(** * A content-based movie recommender: the pipeline of [mainRSystem.py]

    The development embeds the functions of [mainRSystem.py] one by one
    ([tokenize_string], [tokenize], [featurize], [train_test_split],
    [cosine_sim], [make_predictions], [mean_absolute_error], and [main] from
    the parsed files on) and proves the properties its specification states
    about them.

    Modelling conventions.
    - Python floats are idealised as the real numbers [R]; rounding is out
      of the model.  A division of Python numbers by zero is the error
      [ZeroDivision]; a division of numpy scalars by zero raises nothing and
      gives nan or an infinity, values of the type [float64].  Where a
      property holds in exact arithmetic only, the arithmetic of the code is
      run in binary64 ([PrimFloat]) on an example.
    - Python exceptions are the errors of the monad [result].
    - Genre text is a [string] of 8-bit characters.  The classes [\w] and
      the map [str.lower] are those of Python on ASCII text, the text of the
      genre column; beyond ASCII Python follows the Unicode tables, and the
      properties of the tokenizer are stated for ASCII text ([ascii_text]).
    - A [dict] is a [gmap], a [set] is a [gset]; iterating over a set goes
      through [elements], whose order is as arbitrary as a hash order.
    - A data frame is the list of its rows, a row is a record.
    - What [main] prints is the list of its lines, kept beside the value or
      the exception the run ends with. *)

From Corelib Require Import PrimFloat.
From Stdlib Require Uint63.
From Stdlib Require Import Reals Lra String Ascii.
From stdpp Require Import gmap strings list fin_maps sorting.

(** ** Errors *)

Inductive pyerr : Type :=
  | IndexError
  | KeyError
  | ValueError
  | ZeroDivision.

Inductive result (A : Type) : Type :=
  | Ok (a : A)
  | Raise (e : pyerr).

Arguments Ok {A} a.
Arguments Raise {A} e.

#[global] Instance result_ret : MRet result := λ A a, Ok a.

#[global] Instance result_bind : MBind result := λ A B k m,
  match m with
  | Ok a => k a
  | Raise e => Raise e
  end.

(** [for x in l: out.append(f x)], stopping at the first exception. *)
Fixpoint for_each {A B : Type} (f : A → result B) (l : list A) : result (list B) :=
  match l with
  | [] => Ok []
  | x :: l' => y ← f x; ys ← for_each f l'; Ok (y :: ys)
  end.

(** [xs[0]] *)
Definition first {A : Type} (l : list A) : result A :=
  match l with
  | [] => Raise IndexError
  | x :: _ => Ok x
  end.

(** ** Characters and strings *)

Definition code (c : ascii) : nat := nat_of_ascii c.

Definition is_upper (c : ascii) : bool := (65 <=? code c) && (code c <=? 90).
Definition is_lower (c : ascii) : bool := (97 <=? code c) && (code c <=? 122).
Definition is_digit (c : ascii) : bool := (48 <=? code c) && (code c <=? 57).

(** [\w], on ASCII text: no character from 128 on is in the class. *)
Definition is_word (c : ascii) : bool :=
  is_upper c || is_lower c || is_digit c || (code c =? 95).

(** The character class [[\w\-]]. *)
Definition is_token_char (c : ascii) : bool := is_word c || (code c =? 45).

Definition lower_char (c : ascii) : ascii :=
  if is_upper c then ascii_of_nat (code c + 32) else c.

(** [str.lower], on ASCII text: only the letters [A] to [Z] change. *)
Fixpoint lower (s : string) : string :=
  match s with
  | EmptyString => EmptyString
  | String c s' => String (lower_char c) (lower s')
  end.

(** [re.findall('[\w\-]+', s)]: a scan from the left; [cur] is the run being
    read, closed at the first character outside the class and at the end of
    the string. *)
Definition flush (cur : string) : list string :=
  match cur with
  | EmptyString => []
  | _ => [cur]
  end.
(** Modelled from the spec: [memoryLink.create] is an unconditional insert
    (the two ids are back-references that are not checked); the link gets
    a generated id and the time of its creation. *)
Definition createLink (now : Z) (source target : Id) (type : LinkType)
    (strength : N) (metadata : list (string * MetaValue N)) : M N (MemoryLink N) :=
  λ db, let l := {| link_id := StoredLink (fresh (linkKeys db));
                    sourceId := source; targetId := target;
                    strength := strength; linkType := type;
                    link_metadata := metadata; createdAt := now |} in
        (Ok l, set_links (links db ++ [l]) db).

Definition default_strength : N := numZ 1.

Definition createMemoryLink (now : Z) (source target : Id) (type : LinkType)
    (strength : N) (metadata : list (string * MetaValue N)) : M N (MemoryLink N) :=
  createLink now source target type strength metadata.

(** A link with the chunk at its other end, as [include: { target: true }]
    and [include: { source: true }] attach it.  Modelled from the spec: a
    chunk that is gone is a miss. *)
Record IncludedLink := {
  included_link : MemoryLink N;
  included : option (MemoryChunk N)
}.

Record MemoryLinks := {
  outgoing : list IncludedLink;
  incoming : list IncludedLink
}.
(** C8, amended: a seek request issued before an earlier one is served
    overwrites the pending target with its own position clamped into the
    duration (its position itself when that lies within the duration);
    the same request issued twice leaves the state the first one left;
    and the decode thread then performs exactly one seek, to that target,
    and none on its next step. *)
Theorem C8_latest_seek_wins
    av_rescale_q media (s : Playback.Player) (ms1 ms2 : Z)
    (single1 single2 : bool) (durMs : Z) :
  Cxx.to_int64 (Playback.g_duration s * 1000.0)%float = Some durMs ->
  Playback.init_ok media = true ->
  Playback.thread s = Playback.Spawned \/
  (exists reader queue, Playback.thread s = Playback.Running reader queue) ->
  Playback.g_playThreadShouldExit s = false ->
  exists s1 s2,
    Playback.SeekMs ms1 single1 s = Some s1 /\
    Playback.SeekMs ms2 single2 s1 = Some s2 /\
    Playback.g_seekRequested s2 = true /\
    Playback.g_seekTargetMs s2 = Playback.clamp_ms durMs ms2 /\
    (0 <= ms2 <= durMs -> Playback.g_seekTargetMs s2 = ms2) /\
    (ms1 = ms2 -> single1 = single2 -> s2 = s1) /\
    (forall s3 ev,
       Playback.thread_step av_rescale_q media s2 = Some (s3, ev) ->
       Playback.seeks ev = [Playback.clamp_ms durMs ms2] /\
       Playback.g_seekRequested s3 = false /\
       forall s4 ev',
         Playback.thread_step av_rescale_q media s3 = Some (s4, ev') ->
         Playback.seeks ev' = []).
Proof.
  intros Hdur Hinit Hth Hexit.
  rewrite (SeekMs_spec s ms1 single1 durMs Hdur).
  eexists. eexists. split; [reflexivity|].
  rewrite (SeekMs_spec _ ms2 single2 durMs) by exact Hdur. player_cbn.
  split; [reflexivity|]. split; [reflexivity|]. split; [reflexivity|].
  split.
  { intros Hr. unfold Playback.clamp_ms.
    destruct (Z.ltb_spec ms2 0); [lia|].
    destruct (Z.ltb_spec durMs ms2); [lia | reflexivity]. }
  split.
  { intros -> ->. destruct single2; reflexivity. }
  intros s3 ev Hstep.
  apply thread_step_seeks in Hstep; try assumption.
  destruct Hstep as (Hs & Hr & Ht & Hx).
  split; [apply Hs; reflexivity|]. split; [exact Hr|].
  intros s4 ev' Hstep'.
  apply (thread_step_no_seek av_rescale_q media s3 s4 ev' Ht Hr Hstep').
Qed.
(** [field] holds the characters of the current field, last first; [row]
    the finished fields of the current record, last first. *)
Fixpoint csv_read (m : csv_mode) (s : string) (field : list ascii) (row : list string)
    : list (list string) :=
  match s with
  | EmptyString => [List.rev (finish_field field :: row)]
  | String c s' =>
      match m with
      | FieldStart =>
          if Ascii.eqb c dq then csv_read InQuotes s' field row
          else if Ascii.eqb c comma then csv_read FieldStart s' [] (finish_field field :: row)
          else if Ascii.eqb c nl then
            List.rev (finish_field field :: row) :: csv_read FieldStart s' [] []
          else csv_read Unquoted s' (c :: field) row
      | Unquoted =>
          if Ascii.eqb c comma then csv_read FieldStart s' [] (finish_field field :: row)
          else if Ascii.eqb c nl then
            List.rev (finish_field field :: row) :: csv_read FieldStart s' [] []
          else csv_read Unquoted s' (c :: field) row
      | InQuotes =>
          if Ascii.eqb c dq then csv_read QuoteInQuotes s' field row
          else csv_read InQuotes s' (c :: field) row
      | QuoteInQuotes =>
          if Ascii.eqb c dq then csv_read InQuotes s' (dq :: field) row
          else if Ascii.eqb c comma then csv_read FieldStart s' [] (finish_field field :: row)
          else if Ascii.eqb c nl then
            List.rev (finish_field field :: row) :: csv_read FieldStart s' [] []
          else csv_read Unquoted s' (c :: field) row
      end
  end.

Definition parse_csv (s : string) : list (list string) := csv_read FieldStart s [] [].

End CsvReader.

(** Vocabulary for the further account properties. *)
Module AccountsMoreDefs.
Import Accounts AccountsDefs.

(** The columns the two schemas read. *)
Definition account_columns : list string :=
  ["patientName"; "accountNumber"; "insuranceName"; "sessionId"] ++ nullable_keys.

(** A column of [updatePatientAccountSchema] that is [z.string().optional()]:
    absent, or a string. *)
Definition optional_string (v : option json) : Prop :=
  v = None \/ exists s, v = Some (JStr s).

(** The PATCH-body condition. *)
Definition update_body_ok (b : body) : Prop :=
  optional_string (b !! "patientName") /\ optional_string (b !! "accountNumber")
  /\ optional_string (b !! "insuranceName") /\ optional_string (b !! "sessionId")
  /\ Forall (fun k => b !! k <> Some JOther) nullable_keys.

(** [e] with only [updatedAt] changed. *)
Definition touched (e : PatientAccount) (now : Z) : PatientAccount :=
  {| id := e.(id); patientName := e.(patientName); accountNumber := e.(accountNumber);
     insuranceName := e.(insuranceName); repName := e.(repName);
     callReference := e.(callReference); denialCode := e.(denialCode);
     denialDescription := e.(denialDescription); dateOfService := e.(dateOfService);
     eligibilityFromDate := e.(eligibilityFromDate);
     eligibilityStatus := e.(eligibilityStatus); additionalNotes := e.(additionalNotes);
     sessionId := e.(sessionId); createdAt := e.(createdAt); updatedAt := now |}.

End AccountsMoreDefs.

(** The active tab after [closeTab(accountId)] on the AR copilot page. *)
Module Tabs.
Import Accounts.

- PROBLEM TO WORK ON
Would you copy, word for word, only the lines from the start of the listing to the one that contains "the map [str.lower]", both included?

- OUTPUT FOR THIS TASK
(** * A content-based movie recommender: the pipeline of [mainRSystem.py]

    The development embeds the functions of [mainRSystem.py] one by one
    ([tokenize_string], [tokenize], [featurize], [train_test_split],
    [cosine_sim], [make_predictions], [mean_absolute_error], and [main] from
    the parsed files on) and proves the properties its specification states
    about them.

    Modelling conventions.
    - Python floats are idealised as the real numbers [R]; rounding is out
      of the model.  A division of Python numbers by zero is the error
      [ZeroDivision]; a division of numpy scalars by zero raises nothing and
      gives nan or an infinity, values of the type [float64].  Where a
      property holds in exact arithmetic only, the arithmetic of the code is
      run in binary64 ([PrimFloat]) on an example.
    - Python exceptions are the errors of the monad [result].
    - Genre text is a [string] of 8-bit characters.  The classes [\w] and
      the map [str.lower] are those of Python on ASCII text, the text of the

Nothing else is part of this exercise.